━━━ SOURCE MATERIAL ━━━
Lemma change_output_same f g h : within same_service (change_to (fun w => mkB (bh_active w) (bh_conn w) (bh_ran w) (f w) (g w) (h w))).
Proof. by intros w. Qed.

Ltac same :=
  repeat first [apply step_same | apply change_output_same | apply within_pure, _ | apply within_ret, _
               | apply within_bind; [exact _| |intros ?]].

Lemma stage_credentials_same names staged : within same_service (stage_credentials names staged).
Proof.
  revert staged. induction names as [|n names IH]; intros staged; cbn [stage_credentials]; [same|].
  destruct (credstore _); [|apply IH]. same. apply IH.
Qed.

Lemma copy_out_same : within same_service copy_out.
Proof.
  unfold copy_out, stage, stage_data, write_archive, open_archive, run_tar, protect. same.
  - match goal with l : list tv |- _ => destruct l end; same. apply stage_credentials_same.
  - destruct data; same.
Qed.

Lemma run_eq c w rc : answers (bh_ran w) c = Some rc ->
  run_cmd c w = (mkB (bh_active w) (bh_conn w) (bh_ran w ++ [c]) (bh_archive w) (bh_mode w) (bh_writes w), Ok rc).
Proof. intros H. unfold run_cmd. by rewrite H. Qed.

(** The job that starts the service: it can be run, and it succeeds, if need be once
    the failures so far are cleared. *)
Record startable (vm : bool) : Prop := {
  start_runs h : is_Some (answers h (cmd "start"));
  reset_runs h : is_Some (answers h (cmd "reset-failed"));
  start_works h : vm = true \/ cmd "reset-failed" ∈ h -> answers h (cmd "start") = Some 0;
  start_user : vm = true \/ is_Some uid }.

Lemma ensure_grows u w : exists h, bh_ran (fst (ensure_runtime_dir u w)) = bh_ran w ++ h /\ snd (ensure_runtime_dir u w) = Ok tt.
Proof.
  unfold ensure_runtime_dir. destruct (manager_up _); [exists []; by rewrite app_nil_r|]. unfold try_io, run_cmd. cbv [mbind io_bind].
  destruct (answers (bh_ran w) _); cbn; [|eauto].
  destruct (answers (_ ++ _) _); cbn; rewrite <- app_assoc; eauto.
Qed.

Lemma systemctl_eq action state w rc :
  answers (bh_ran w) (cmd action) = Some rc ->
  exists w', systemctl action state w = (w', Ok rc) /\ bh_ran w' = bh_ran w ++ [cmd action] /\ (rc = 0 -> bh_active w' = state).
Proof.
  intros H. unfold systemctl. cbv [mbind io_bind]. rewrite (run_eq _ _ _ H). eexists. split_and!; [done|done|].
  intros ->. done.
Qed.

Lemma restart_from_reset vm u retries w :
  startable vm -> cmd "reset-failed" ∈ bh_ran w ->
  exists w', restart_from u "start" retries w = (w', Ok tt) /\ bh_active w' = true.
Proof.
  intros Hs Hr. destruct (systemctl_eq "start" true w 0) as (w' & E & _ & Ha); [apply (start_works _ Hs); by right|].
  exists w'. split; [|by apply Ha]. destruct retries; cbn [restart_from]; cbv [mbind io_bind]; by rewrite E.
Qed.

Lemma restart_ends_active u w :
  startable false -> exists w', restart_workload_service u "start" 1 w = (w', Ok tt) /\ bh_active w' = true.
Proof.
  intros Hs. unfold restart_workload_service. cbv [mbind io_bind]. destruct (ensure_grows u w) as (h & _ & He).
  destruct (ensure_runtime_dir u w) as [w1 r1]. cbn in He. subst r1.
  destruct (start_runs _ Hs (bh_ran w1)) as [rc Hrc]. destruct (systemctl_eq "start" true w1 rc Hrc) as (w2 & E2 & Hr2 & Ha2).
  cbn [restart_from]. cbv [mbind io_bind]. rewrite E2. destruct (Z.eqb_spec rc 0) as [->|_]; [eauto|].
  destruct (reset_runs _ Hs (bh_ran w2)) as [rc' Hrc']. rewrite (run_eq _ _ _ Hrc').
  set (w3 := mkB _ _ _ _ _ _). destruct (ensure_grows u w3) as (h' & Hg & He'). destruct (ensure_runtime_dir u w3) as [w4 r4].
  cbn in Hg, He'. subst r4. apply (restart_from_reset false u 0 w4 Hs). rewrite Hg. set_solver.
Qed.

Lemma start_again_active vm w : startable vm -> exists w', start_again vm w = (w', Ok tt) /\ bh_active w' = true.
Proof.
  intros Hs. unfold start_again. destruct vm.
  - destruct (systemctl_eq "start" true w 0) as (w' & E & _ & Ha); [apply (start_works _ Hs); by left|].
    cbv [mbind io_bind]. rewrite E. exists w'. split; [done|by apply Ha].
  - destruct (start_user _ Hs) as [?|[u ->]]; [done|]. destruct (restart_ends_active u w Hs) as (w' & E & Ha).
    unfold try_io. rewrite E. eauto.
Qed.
━━━
__PROBLEM DETAILS__. Would you please give the data above again, exactly as it appears?

__WRITTEN REPLY__.
Lemma change_output_same f g h : within same_service (change_to (fun w => mkB (bh_active w) (bh_conn w) (bh_ran w) (f w) (g w) (h w))).
Proof. by intros w. Qed.

Ltac same :=
  repeat first [apply step_same | apply change_output_same | apply within_pure, _ | apply within_ret, _
               | apply within_bind; [exact _| |intros ?]].

Lemma stage_credentials_same names staged : within same_service (stage_credentials names staged).
Proof.
  revert staged. induction names as [|n names IH]; intros staged; cbn [stage_credentials]; [same|].
  destruct (credstore _); [|apply IH]. same. apply IH.
Qed.

Lemma copy_out_same : within same_service copy_out.
Proof.
  unfold copy_out, stage, stage_data, write_archive, open_archive, run_tar, protect. same.
  - match goal with l : list tv |- _ => destruct l end; same. apply stage_credentials_same.
  - destruct data; same.
Qed.

Lemma run_eq c w rc : answers (bh_ran w) c = Some rc ->
  run_cmd c w = (mkB (bh_active w) (bh_conn w) (bh_ran w ++ [c]) (bh_archive w) (bh_mode w) (bh_writes w), Ok rc).
Proof. intros H. unfold run_cmd. by rewrite H. Qed.

(** The job that starts the service: it can be run, and it succeeds, if need be once
    the failures so far are cleared. *)
Record startable (vm : bool) : Prop := {
  start_runs h : is_Some (answers h (cmd "start"));
  reset_runs h : is_Some (answers h (cmd "reset-failed"));
  start_works h : vm = true \/ cmd "reset-failed" ∈ h -> answers h (cmd "start") = Some 0;
  start_user : vm = true \/ is_Some uid }.

Lemma ensure_grows u w : exists h, bh_ran (fst (ensure_runtime_dir u w)) = bh_ran w ++ h /\ snd (ensure_runtime_dir u w) = Ok tt.
Proof.
  unfold ensure_runtime_dir. destruct (manager_up _); [exists []; by rewrite app_nil_r|]. unfold try_io, run_cmd. cbv [mbind io_bind].
  destruct (answers (bh_ran w) _); cbn; [|eauto].
  destruct (answers (_ ++ _) _); cbn; rewrite <- app_assoc; eauto.
Qed.

Lemma systemctl_eq action state w rc :
  answers (bh_ran w) (cmd action) = Some rc ->
  exists w', systemctl action state w = (w', Ok rc) /\ bh_ran w' = bh_ran w ++ [cmd action] /\ (rc = 0 -> bh_active w' = state).
Proof.
  intros H. unfold systemctl. cbv [mbind io_bind]. rewrite (run_eq _ _ _ H). eexists. split_and!; [done|done|].
  intros ->. done.
Qed.

Lemma restart_from_reset vm u retries w :
  startable vm -> cmd "reset-failed" ∈ bh_ran w ->
  exists w', restart_from u "start" retries w = (w', Ok tt) /\ bh_active w' = true.
Proof.
  intros Hs Hr. destruct (systemctl_eq "start" true w 0) as (w' & E & _ & Ha); [apply (start_works _ Hs); by right|].
  exists w'. split; [|by apply Ha]. destruct retries; cbn [restart_from]; cbv [mbind io_bind]; by rewrite E.
Qed.

Lemma restart_ends_active u w :
  startable false -> exists w', restart_workload_service u "start" 1 w = (w', Ok tt) /\ bh_active w' = true.
Proof.
  intros Hs. unfold restart_workload_service. cbv [mbind io_bind]. destruct (ensure_grows u w) as (h & _ & He).
  destruct (ensure_runtime_dir u w) as [w1 r1]. cbn in He. subst r1.
  destruct (start_runs _ Hs (bh_ran w1)) as [rc Hrc]. destruct (systemctl_eq "start" true w1 rc Hrc) as (w2 & E2 & Hr2 & Ha2).
  cbn [restart_from]. cbv [mbind io_bind]. rewrite E2. destruct (Z.eqb_spec rc 0) as [->|_]; [eauto|].
  destruct (reset_runs _ Hs (bh_ran w2)) as [rc' Hrc']. rewrite (run_eq _ _ _ Hrc').
  set (w3 := mkB _ _ _ _ _ _). destruct (ensure_grows u w3) as (h' & Hg & He'). destruct (ensure_runtime_dir u w3) as [w4 r4].
  cbn in Hg, He'. subst r4. apply (restart_from_reset false u 0 w4 Hs). rewrite Hg. set_solver.
Qed.

Lemma start_again_active vm w : startable vm -> exists w', start_again vm w = (w', Ok tt) /\ bh_active w' = true.
Proof.
  intros Hs. unfold start_again. destruct vm.
  - destruct (systemctl_eq "start" true w 0) as (w' & E & _ & Ha); [apply (start_works _ Hs); by left|].
    cbv [mbind io_bind]. rewrite E. exists w'. split; [done|by apply Ha].
  - destruct (start_user _ Hs) as [?|[u ->]]; [done|]. destruct (restart_ends_active u w Hs) as (w' & E & Ha).
    unfold try_io. rewrite E. eauto.
Qed.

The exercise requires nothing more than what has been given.